Nanggala merupakan cara bercocok tanam dengan menggunakan sepasang sapi, guna membajak sawah atau ladang. Proses cocok tanam biasanya pada musim hujan, atau orang Madura mengistilahkan musim ‘nembara’’. Nanggala inilah yang menjadi media dakwah sang Pangeran tempo dulu. Hal ini membuktikan bahwa Islam adalah agama yang luwes, ajaran-ajarannya bisa disampaikan dengan berbagai macam cara dan media.
” Sejak dulu para leluhur membajak sawah dan ladang dengan cara ‘e nanggala’, ini sudah turun-temurun dilakukan oleh masyarakat Sumenep, khususnya di Desa Tamedung,” ujar Pak Absaruddin, salah satu petani yang masih menggunakan nanggala saat membajak sawah kepada tim Mamira.ID.
Namun, seiring dengan perkembangan teknologi pertanian yang sudah modern, saat ini jarang sekali para petani membajak sawahnya menggunakan sapi.
“Kalau dulu jadi pembajak sawah itu sangat menjanjikan.
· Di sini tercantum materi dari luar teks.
(* ===== verification/Tame.v ===== *)
(** What a command leaves of the parts of the state that the invariant of the
    server does not speak of: the queue of epoll updates, the command buffers,
    the number of jobs and the next id.

    [tame n] is the frame ([Frames]) of all commands but [put] with a body, for
    which it is proved here too; [away c] is that of the operations on jobs when
    [c] is in no waiting set and not in the queue of epoll updates. *)
From S2P Require Import Prelude Heap Ms State Monad JobList JobHash Tube Job Wal Conn Queue Frames Parse Stats Dispatch.
From S2P Require Putting.
#[local] Open Scope Z_scope.

(** The queue of epoll updates ends or goes round, among connections that exist,
    without those of [A]. *)
Definition linked (A : gset connp) (s : St) : Prop :=
  ∃ X : gset connp, X ## A ∧ (∀ c, epollq s = Some c → c ∈ X) ∧
    ∀ c, c ∈ X → ∃ C, st_conns s !! c = Some C ∧ ∀ d, c_next C = Some d → d ∈ X.

(** No job has a negative size. *)
Definition sized (s : St) : Prop := ∀ j J, st_jobs s !! j = Some J → 0 <= size_of J.

(** The command buffer is the same, or the command was taken out. *)
Definition eaten (C C' : Conn) : Prop :=
  c_cmd_len C' = c_cmd_len C ∧ c_cmd_read C' = c_cmd_read C ∨
  c_cmd_len C' = 0%nat ∧ (c_cmd_read C' <= c_cmd_read C - c_cmd_len C)%nat.

Record tame_step (n : nat) (s s' : St) : Prop := {
  tm_sized : sized s';
  tm_dom : dom (st_conns s') = dom (st_conns s);
  tm_eaten c C C' : st_conns s !! c = Some C → st_conns s' !! c = Some C' → eaten C C';
  tm_size : (size (st_jobs s') <= size (st_jobs s) + n)%nat;
  tm_next : 0 <= next_id (st_table s) → 0 <= next_id (st_table s') <= next_id (st_table s) + Z.of_nat n;
  tm_linked : linked ∅ s → linked ∅ s';
  tm_default : default_tube s' = default_tube s;
}.
Definition tame (n : nat) (s s' : St) : Prop := sized s → tame_step n s s'.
Apalagi pada saat musim bercocok tanam. Bahkan, kadang yang nyuruh bajak sawah sampai dari kampung sebelah. Kalau sekarang, ada yang nyuruh aja untung,” ujarnya, dengan nada serius.
Lumrahnya, sapi yang digunakan membajak sawah (Madura: ananggala) adalah sapi betina, namun ada juga yang menggunakan sapi jantan. Sepasang sapi yang digunakan untuk membajak tentu bukan hanya terdiri dari sapi saja, namun ada alat bantu yang terdiri dari Pangonong, dan Nanggala itu sendiri. Alat-alat tersebut akan memudahkan kekompakan sapi saat dipakai untuk membajak.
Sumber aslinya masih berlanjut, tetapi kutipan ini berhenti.